- _WHAT NEEDS TO BE DONE_
Reproduce the entries that follow verbatim, down to the final line.
INPUT RECORDS Start Marker
Lemma obj_steps_ids cfg os rs s s' : obj_steps cfg os rs s s' ->
  Sorted.StronglySorted Z.lt (alloc_ids rs) /\ Forall (fun id => os_next s <= id < os_next s') (alloc_ids rs) /\ os_next s <= os_next s'.
Proof.
  induction 1 as [s s' [Hn _]|o os r rs s s1 s' ff Hst Hss (IH1 & IH2 & IH3)]; cbn [alloc_ids].
  - split; [constructor|]. split; [constructor|lia].
  - apply obj_step_next in Hst as [Hle Hr].
    assert (Forall (fun id => os_next s <= id < os_next s') (alloc_ids rs)) as Hall by (eapply Forall_impl; [|exact IH2]; cbn; lia).
    destruct r; try (split; [done|]; split; [done|lia]). destruct Hr as [-> Hr]. split; [|split; [constructor; [lia|done]|lia]].
    constructor; [done|]. eapply Forall_impl; [|exact IH2]. cbn. lia.
Qed.

Section store.
Context (cfg : config) (g : geom) `{Crc}.
Context {S I : Type} `{!Store S} `{!StoreView S} `{!SlotIndex I}.
Context (Hg : geom_ok cfg g) (Ha : geom_aligned g) {SL : StoreLaws S (store_geom_of g)} {CL : CrcLaws _}.
Context (sidx_wf : Z -> I -> Prop) {IL : SlotIndexLaws I sidx_wf}.
Context (Hlp : LARGE_PAYLOADS cfg = false).
Context (Hop : opens cfg g) (Hnd : forall off (s : S), blob_db_store_open_found_damage off s = false).
Notation db := (db S I).
Notation session := (session cfg g sidx_wf).
Notation live := (live cfg g sidx_wf).
Notation contents := (contents cfg g).
Notation mishap := (mishap cfg g).
Notation next_boot := (next_boot cfg g sidx_wf).
Implicit Types d : db.

(** C1: on a device that works, every sequence of public calls, remounts
    included, is a run of the abstract object store, reply by reply: what was
    written is what is read, ids are handed out in order, and a call refused
    changes nothing. *)
Theorem runs_refine_object_store os d :
  session d -> room d (len os) -> Forall op_ok os ->
  let (rs, d') := run cfg os d in session d' /\ obj_steps cfg os rs (abs cfg g d) (abs cfg g d').
Proof. intros Se Hr Ho. by apply (run_sim cfg g Hg Ha sidx_wf Hlp Hop Hnd). Qed.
INPUT RECORDS End Marker
- _OUTPUT BELOW_
Lemma obj_steps_ids cfg os rs s s' : obj_steps cfg os rs s s' ->
  Sorted.StronglySorted Z.lt (alloc_ids rs) /\ Forall (fun id => os_next s <= id < os_next s') (alloc_ids rs) /\ os_next s <= os_next s'.
Proof.
  induction 1 as [s s' [Hn _]|o os r rs s s1 s' ff Hst Hss (IH1 & IH2 & IH3)]; cbn [alloc_ids].
  - split; [constructor|]. split; [constructor|lia].
  - apply obj_step_next in Hst as [Hle Hr].
    assert (Forall (fun id => os_next s <= id < os_next s') (alloc_ids rs)) as Hall by (eapply Forall_impl; [|exact IH2]; cbn; lia).
    destruct r; try (split; [done|]; split; [done|lia]). destruct Hr as [-> Hr]. split; [|split; [constructor; [lia|done]|lia]].
    constructor; [done|]. eapply Forall_impl; [|exact IH2]. cbn. lia.
Qed.

Section store.
Context (cfg : config) (g : geom) `{Crc}.
Context {S I : Type} `{!Store S} `{!StoreView S} `{!SlotIndex I}.
Context (Hg : geom_ok cfg g) (Ha : geom_aligned g) {SL : StoreLaws S (store_geom_of g)} {CL : CrcLaws _}.
Context (sidx_wf : Z -> I -> Prop) {IL : SlotIndexLaws I sidx_wf}.
Context (Hlp : LARGE_PAYLOADS cfg = false).
Context (Hop : opens cfg g) (Hnd : forall off (s : S), blob_db_store_open_found_damage off s = false).
Notation db := (db S I).
Notation session := (session cfg g sidx_wf).
Notation live := (live cfg g sidx_wf).
Notation contents := (contents cfg g).
Notation mishap := (mishap cfg g).
Notation next_boot := (next_boot cfg g sidx_wf).
Implicit Types d : db.

(** C1: on a device that works, every sequence of public calls, remounts
    included, is a run of the abstract object store, reply by reply: what was
    written is what is read, ids are handed out in order, and a call refused
    changes nothing. *)
Theorem runs_refine_object_store os d :
  session d -> room d (len os) -> Forall op_ok os ->
  let (rs, d') := run cfg os d in session d' /\ obj_steps cfg os rs (abs cfg g d) (abs cfg g d').
Proof. intros Se Hr Ho. by apply (run_sim cfg g Hg Ha sidx_wf Hlp Hop Hnd). Qed.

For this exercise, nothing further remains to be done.